Arquivos Mensais: Agosto 2009

E não tem melhor jeito de começar. Eu amo. É um amor doentio, violento e cheio de ciúmes. Não lembro se já mencionei, mas eu tenho um sério problema com ciúmes de amigos. Eu simplesmente tomo posse e já era. Se sofro? Maybe… Só sei que ele é a primeira “pessoa de verdade” que merece um post nessa categoria.

Ele é o meu loirinho, aquele que um dia eu pensei em mil e uma bobagens referentes a ele. E isso foi bom, causou impacto. As pessoas que eu vinha conhecendo eram um tanto quanto monótonas. E ele também era, até se revelar uma caixinha de surpresas. Eu disse “caixinha de surpresas”? Retiro. É uma bomba atômica de surpresas. A cada dia ele me mostra um novo Thaynan, e ainda bem que eu gosto de todos eles. Desde o menino bonitinho que eu olhava de longe até o homem responsável que ele é. Se bem que gosto mais do inconsequente: além de engraçado, vive e não sente medo. Me impulsiona, me faz rir, me dá coragem, me dá um dia inteiro de felicidade. E isso não era só quando trabalhávamos juntos, isso acontece a todo minuto…
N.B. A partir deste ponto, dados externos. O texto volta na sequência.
Definition is_numeric (col_type : obj) : bool :=
  existsb (Prometheus.eq_str col_type) ["real"; "long"; "int"].

(** ['time' not in col_name], for the lower-cased name. *)
Definition lacks_time (col_name : obj) : bool :=
  match col_name with VStr s => negb (str_in "time" s) | _ => true end.

(** The search for the time and the value column (lines 299-307):
    [time_col] and [value_col] after the loop. *)
Definition select_columns (columns : list obj)
    : result (option nat * option nat) :=
  for_fold (λ '(time_col, value_col) '(i, col),
      col_name ← get col "name" (VStr EmptyString) ≫= lower_obj;
      col_type ← get col "type" (VStr EmptyString);
      if is_datetime col_type && bool_decide (time_col = None)
      then Ok (Some i, value_col)
      else if is_numeric col_type && lacks_time col_name
      then Ok (time_col, Some i)
      else Ok (time_col, value_col))
    (None, None) (Builtins.enumerate columns).

(** The two tests of the search, on one column: whether it counts as a
    time column, and as a value column. *)
Definition time_column (col : obj) : bool :=
  match get col "type" (VStr EmptyString) with
  | Ok col_type => is_datetime col_type
  | Raise _ => false
  end.

Definition value_column (col : obj) : bool :=
  match get col "name" (VStr EmptyString) ≫= lower_obj,
        get col "type" (VStr EmptyString) with
  | Ok col_name, Ok col_type => is_numeric col_type && lacks_time col_name
  | _, _ => false
  end.

(** The labels of one row (lines 315-318). The right-hand side of the
    assignment is evaluated before the key. *)
Definition row_labels (L : stdlib) (columns : list obj) (row : obj)
    (time_col value_col : nat) : result (list (obj * obj)) :=
  for_fold (λ labels '(i, col),
      if (i =? time_col)%nat || (i =? value_col)%nat then Ok labels
      else
        n ← Builtins.len row;
        if (i <? n)%nat then
          v ← Builtins.index row i;
          key ← get col "name" (VStr ("col_" +:+ str_of_nat i));
          setitem key (VStr (py_str L v)) labels
        else Ok labels)
    [] (Builtins.enumerate columns).

(** The [try] block around one row (lines 311-328). *)
Definition row_sample (L : stdlib) (now : string) (columns : list obj)
    (time_col value_col : nat) (row : obj) : result (list MetricData) :=
  try_except_only [ValueError; TypeError; IndexError]
    (timestamp ← (Builtins.index row time_col ≫= replace_obj "Z" "+00:00")
                   ≫= py_fromisoformat L;
     value ← Builtins.index row value_col ≫= py_float L;
     labels ← row_labels L columns row time_col value_col;
     m ← MetricData_new now
           [ ("name", VStr "kql_result"); ("value", value);
             ("timestamp", timestamp); ("labels", VDict labels);
             ("unit", VStr "count") ];
     Ok [m])
    (λ _, Ok []).

Definition _parse_kql_results (L : stdlib) (now : string) (data : obj)
    : result (list MetricData) :=
  tables ← get data "tables" (VList []) ≫= iter;
  for_each (λ table,
    columns ← get table "columns" (VList []);
    rows ← get table "rows" (VList []);
    columns ← iter columns;
    '(time_col, value_col) ← select_columns columns;
    match time_col, value_col with
    | Some time_col, Some value_col =>
        rows ← iter rows;
        for_each (row_sample L now columns time_col value_col) rows
    | _, _ => Ok []
    end) tables.

(** ** Queries

    What [query_metrics] meets: the token [_get_access_token] returns,
    what the body of [_get_resource_metrics] comes to on its arguments,
    the outcome of the POST to the Log Analytics endpoint, and the clock a
    default factory of the model would read. *)
Record world := {
  token : obj;
  resource_metrics : obj → obj → obj → kwargs → result (list MetricData);
  kql_http : http_outcome;
  now_iso : string
}.

(** [def _get_resource_metrics(self, resource_id, metric_names, headers,
                               **kwargs)] *)
Definition _get_resource_metrics_signature : Call.signature :=
  {| Call.params := [("resource_id", None); ("metric_names", None);
                     ("headers", None)];
     Call.var_keyword := true |}.

(** [def _execute_kql_query(self, query, headers, **kwargs)] *)
Definition _execute_kql_query_signature : Call.signature :=
  {| Call.params := [("query", None); ("headers", None)];
     Call.var_keyword := true |}.

(** [def _search_and_query_resources(self, search_term, headers,
                                     **kwargs)] *)
Definition _search_and_query_resources_signature : Call.signature :=
  {| Call.params := [("search_term", None); ("headers", None)];
     Call.var_keyword := true |}.

Definition _execute_kql_query (L : stdlib) (w : world) (query headers : obj)
    (kwargs : kwargs) : result (list MetricData) :=
  try_except
    (let workspace_id := default VNone (kwargs !! "workspace_id") in
     if negb (truthy workspace_id) then Ok []
     else
       match kql_http w with
       | HttpFail e => Raise e
       | HttpResp status body =>
           if (status =? 200)%nat
           then data ← body; _parse_kql_results L (now_iso w) data
           else Ok []
       end)
    (λ _, Ok []).

Definition _search_and_query_resources (search_term headers : obj)
    (kwargs : kwargs) : result (list MetricData) :=
  Ok [].

(** [query_metrics(query, **kwargs)] *)
Definition query_metrics (L : stdlib) (w : world) (query : string)
    (kwargs : kwargs) : result (list MetricData) :=
  try_except
    (let token := token w in
     if negb (truthy token) then Ok []
     else
       let headers :=
         jobj [ ("Authorization", VStr ("Bearer " +:+ py_str L token));
                ("Content-Type", VStr "application/json") ] in
       let resource_id := default VNone (kwargs !! "resource_id") in
       if truthy resource_id then
         '(bound, extra) ←
           Call.bind _get_resource_metrics_signature
             [resource_id; VStr query; headers] kwargs;
         resource_metrics w (Call.arg bound "resource_id")
           (Call.arg bound "metric_names") (Call.arg bound "headers") extra
       else if String.prefix "Heartbeat" query || has_char "|" query then
         '(bound, extra) ←
           Call.bind _execute_kql_query_signature [VStr query; headers] kwargs;
         _execute_kql_query L w (Call.arg bound "query")
           (Call.arg bound "headers") extra
       else
         '(bound, extra) ←
           Call.bind _search_and_query_resources_signature
             [VStr query; headers] kwargs;
         _search_and_query_resources (Call.arg bound "search_term")
           (Call.arg bound "headers") extra)
    (λ _, Ok []).
(** The body of [for repository := range releases] (lines 90 to 111). *)
Definition body (c : Config) (slack : SlackSender) (gitlab : GitlabSender)
  (repository : Repository) : Iter unit :=
  (if IgnoreNonstable c && IsNonstable (Repository_Release repository)
   then log (not_notifying repository) ;; continue
   else ret tt) ;;
  (if slack_configured c
   then err <- call_slack slack repository ;;
        match err with
        | Some e => log (slack_failed e) ;; continue
        | None => ret tt
        end
   else ret tt) ;;
  (if gitlab_configured c
   then err <- call_gitlab gitlab repository ;;
        match err with
        | Some e => log (gitlab_failed e) ;; continue
        | None => ret tt
        end
   else ret tt).

(** [range] over the values received from the channel: every value gets one
    iteration, whichever way the previous one ended. *)
Fixpoint range (f : Repository -> Iter unit) (received : list Repository)
  (w : World) : list Action * World :=
  match received with
  | [] => ([], w)
  | repository :: rest =>
      let '(t1, w1, _) := f repository w in
      let '(t2, w2) := range f rest w1 in
      (t1 ++ t2, w2)
  end.

Record Run := mkRun {
  trace : list Action;
  world : World;
  outcome : Outcome;
  filter_level : Allowed
}.

Definition slack_of (c : Config) : SlackSender := {| Hook := SlackHook c |}.

Definition gitlab_of (c : Config) (lg : Allowed) : GitlabSender :=
  {| Hostname := GitlabHostname c; APIToken := GitlabAPIToken c;
     ProjectID := GitlabProjectID c; Labels := GitlabLabels c; logger := lg |}.

(** The dispatch loop alone, for the senders [main] builds. *)
Definition dispatch (c : Config) (received : list Repository) (w : World)
  : list Action * World :=
  range (body c (slack_of c) (gitlab_of c (NewFilter (ToLower (LogLevel c)))))
        received w.

(** [main], from the configuration that [arg.MustParse] has filled in. The
    goroutine running [checker.Run] is seen through what it puts on the
    channel. *)
Definition main (c : Config) (releases : Channel) (w : World) : Run :=
  let lg := NewFilter (ToLower (LogLevel c)) in
  if (length (Repositories c) =? 0)%nat then
    {| trace := [Log no_repositories]; world := w;
       outcome := Exited 1; filter_level := lg |}
  else
    let '(t, w') := dispatch c (sent releases) w in
    {| trace := Log waiting :: t; world := w';
       outcome := if closed releases then Exited 0 else Receiving;
       filter_level := lg |}.

(** ** Properties of the dispatch loop *)

Implicit Types (c : Config) (r repository : Repository) (w : World).

(** The stability filter of line 90, as a predicate on the event. *)
Definition filtered_out c r : bool :=
  IgnoreNonstable c && IsNonstable (Repository_Release r).

(** The received events that pass the filter, in channel order. *)
Definition passing c (received : list Repository) : list Repository :=
  filter (fun r => filtered_out c r = false) received.

(** The events handed to one sink, in the order of the calls. *)
Definition delivered (s : Sink) (t : list Action) : list Repository :=
  flat_map (fun a => match a, s with
                     | Send Slack r, Slack | Send Gitlab r, Gitlab => [r]
                     | _, _ => []
                     end) t.

Lemma sends_app (t1 t2 : list Action) :
  sends (t1 ++ t2) = sends t1 ++ sends t2.
Proof. unfold sends. apply flat_map_app. Qed.

Lemma records_app (t1 t2 : list Action) :
  records (t1 ++ t2) = records t1 ++ records t2.
Proof. unfold records. apply flat_map_app. Qed.
Lemma zero_reading_decodes_to_zero_witness :
  handle_frame_ dimmer_polled
  = Some (true, set_current_sensor_ (Some [fzero])
                  (set_voltage_sensor_ (Some [S754_finite false 9117368 (-18)])
                     (set_power_sensor_ (Some [fzero]) dimmer_polled)))
  /\ rd (buffer_ dimmer_polled) 2 = Some SHELLY_DIMMER_PROTO_CMD_POLL
  /\ raw_reading dimmer_polled 4 = Some 0
  /\ power_sensor_ (set_current_sensor_ (Some [fzero])
                      (set_voltage_sensor_ (Some [S754_finite false 9117368 (-18)])
                         (set_power_sensor_ (Some [fzero]) dimmer_polled)))
     = publish_state fzero (power_sensor_ dimmer_polled).
Proof.
  assert (H : handle_frame_ dimmer_polled
    = Some (true, set_current_sensor_ (Some [fzero])
                  (set_voltage_sensor_ (Some [S754_finite false 9117368 (-18)])
                     (set_power_sensor_ (Some [fzero]) dimmer_polled))))
    by (vm_compute; reflexivity).
  split; [exact H |]. split; [reflexivity |]. split; [reflexivity |].
  destruct (zero_reading_decodes_to_zero _ _ H) as (Hp & _); [reflexivity |].
  apply Hp. reflexivity.
Defined.

Lemma write_state_gated_witness :
  ready_ dimmer_idle = false
  /\ write_state 256 fhalf dimmer_idle = Some dimmer_idle
  /\ parser_ok 256 dimmer_ready
  /\ ready_ dimmer_ready = true
  /\ convert_brightness_ dimmer_ready fhalf = Some 500
  /\ 500 <> brightness_ dimmer_ready
  /\ exists s' (k : nat), write_state 256 fhalf dimmer_ready = Some s'
       /\ tx (env s') = tx (env dimmer_ready)
            ++ replicate k (wire_frame (u8 (seq_ dimmer_ready + 1))
                              SHELLY_DIMMER_PROTO_CMD_SWITCH (switch_payload 500))
       /\ (1 <= k <= 3)%nat
       /\ brightness_ s' = 500.
Proof.
  destruct (write_state_gated 256 capacity_256_fits fhalf dimmer_idle) as (Hidle & _).
  destruct (write_state_gated 256 capacity_256_fits fhalf dimmer_ready) as (_ & _ & Hready).
  split; [reflexivity |]. split; [apply Hidle; reflexivity |].
  split; [exact dimmer_idle_parser_ok |]. split; [reflexivity |].
  split; [vm_compute; reflexivity |]. split; [vm_compute; discriminate |].
  apply Hready; [exact dimmer_idle_parser_ok | reflexivity | vm_compute; reflexivity
                | vm_compute; discriminate].
Defined.

Lemma upgrade_cycle_once_witness :
  parser_ok 256 dimmer_idle
  /\ whole_chunks firmware_padded
  /\ (forall s', setup 256 1 0 firmware_padded flash_init_ok flash_erase_ok flash_write_ok
                   flash_close_ok dimmer_idle = Some s' ->
                 (upgrades_ s' <= S (upgrades_ dimmer_idle))%nat)
  /\ (exists s1 s2 s3,
        check_version 256 1 0 dimmer_idle = Some (true, s1)
        /\ upgrade_firmware_ firmware_padded flash_init_ok flash_erase_ok flash_write_ok
             flash_close_ok s1 = Some (true, s2)
        /\ check_version 256 1 0 s2 = Some (true, s3)
        /\ setup 256 1 0 firmware_padded flash_init_ok flash_erase_ok flash_write_ok
             flash_close_ok dimmer_idle = Some (mark_failed s3)
        /\ failed_ (mark_failed s3) = true
        /\ ready_ (mark_failed s3) = false
        /\ upgrades_ (mark_failed s3) = 1%nat)
  /\ is_Some (setup 256 1 0 firmware_padded flash_init_ok flash_erase_ok flash_write_ok
                flash_close_ok dimmer_idle).
Proof.
  destruct (upgrade_cycle_once 256 1 0 firmware_padded flash_init_ok flash_erase_ok
              flash_write_ok flash_close_ok capacity_256_fits dimmer_idle
              dimmer_idle_parser_ok) as (Hup & Hsecond & Hret).
  split; [exact dimmer_idle_parser_ok |]. split; [reflexivity |]. split; [exact Hup |].
  split.
  - pose (s1 := default dimmer_idle (snd <$> check_version 256 1 0 dimmer_idle)).
    pose (s2 := default dimmer_idle
                  (snd <$> upgrade_firmware_ firmware_padded flash_init_ok flash_erase_ok
                             flash_write_ok flash_close_ok s1)).
    pose (s3 := default dimmer_idle (snd <$> check_version 256 1 0 s2)).
    assert (E1 : check_version 256 1 0 dimmer_idle = Some (true, s1))
      by (vm_compute; reflexivity).
    assert (E2 : upgrade_firmware_ firmware_padded flash_init_ok flash_erase_ok
                   flash_write_ok flash_close_ok s1 = Some (true, s2))
      by (vm_compute; reflexivity).
    assert (E3 : check_version 256 1 0 s2 = Some (true, s3))
      by (vm_compute; reflexivity).
    exists s1, s2, s3.
    split; [exact E1 |]. split; [exact E2 |]. split; [exact E3 |].
    exact (Hsecond s1 s2 s3 E1 E2 E3).
  - apply Hret; [reflexivity | exists 0; reflexivity].
Defined.

(** * The further properties at concrete inputs *)

Lemma checksum_is_sum_mod_witness :
  0 <= 1
  /\ shelly_dimmer_checksum [0x01; 0x05; 0x11; 0x00] 1 3
     = Some (byte_sum (take (Z.to_nat 3) (drop (Z.to_nat 1) [0x01; 0x05; 0x11; 0x00]))
             mod 65536)
  /\ shelly_dimmer_checksum [0x01; 0x05; 0x11; 0x00] 1 4 = None.
Proof.
  destruct (checksum_is_sum_mod [0x01; 0x05; 0x11; 0x00] 1 3) as (_ & Hin & _); [lia |].
  destruct (checksum_is_sum_mod [0x01; 0x05; 0x11; 0x00] 1 4) as (_ & _ & Hout); [lia |].
  split; [lia |]. split; [apply Hin; simpl; lia | apply Hout; simpl; lia].
Defined.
É o filho que eu não tive. Depois que eu o conheci muitas coisas mudaram. Eu já ouvi falar tanto desse menino ((bem e mal)) que eu já nem sei se devo acreditar em qualquer um deles. Eu acredito no que ele é pra mim. Tem horas que eu sinto vontade de voar no pescoço dele e tirar sangue! De verdade! Ele me deixa nervosa quando enfia a cabeça num buraco, duvidando do potencial absurdo que ele tem. ((Mas que “filho” não se parece um pouco com a “mãe” né?)) Ele me deixa com alguns tipos de medo ((alguns bem parecidos com algo passado)) nos dias que acorda da pá virada. Ele me deixa com uma alegria infinita quando faz as palhaçadas para que eu ria, e me deixa mais alegre ainda quando ele solta aquela gargalhada absurda que ele tem. Ele me deixa sensata quando mostra as verdades que eu mereço saber. E me deixa triste quando está inseguro. ((Passa pra mim né? Magnetismo…)).

Não sei se tenho feito tão bem pra ele quanto ele me faz… Mas eu to tentando… Juro que to. Eu disse uma vez aqui que fazia questão de conservar o sorriso dele pra sempre né? Ainda faço. Agora mais do que nunca. Cometi alguns erros com ele e meio que me sinto em dívida embora eu saiba que ele nem pensa mais nisso. Fica a lição de cautela. Maldita intensidade essa minha, de não querer nada pela metade. Não sou do meio. Não sou do meio termo. Entendo todos os gestos ou nenhum. E eu não sei se é pior pensar que um dia ele pode ir embora ((Todo mundo sempre vai um dia)) ou me iludir pensando que vai ser pra sempre. É aí onde está a merda em ser intensa: Querer tudo a todo minuto. Antes fosse em doses homeopáticas.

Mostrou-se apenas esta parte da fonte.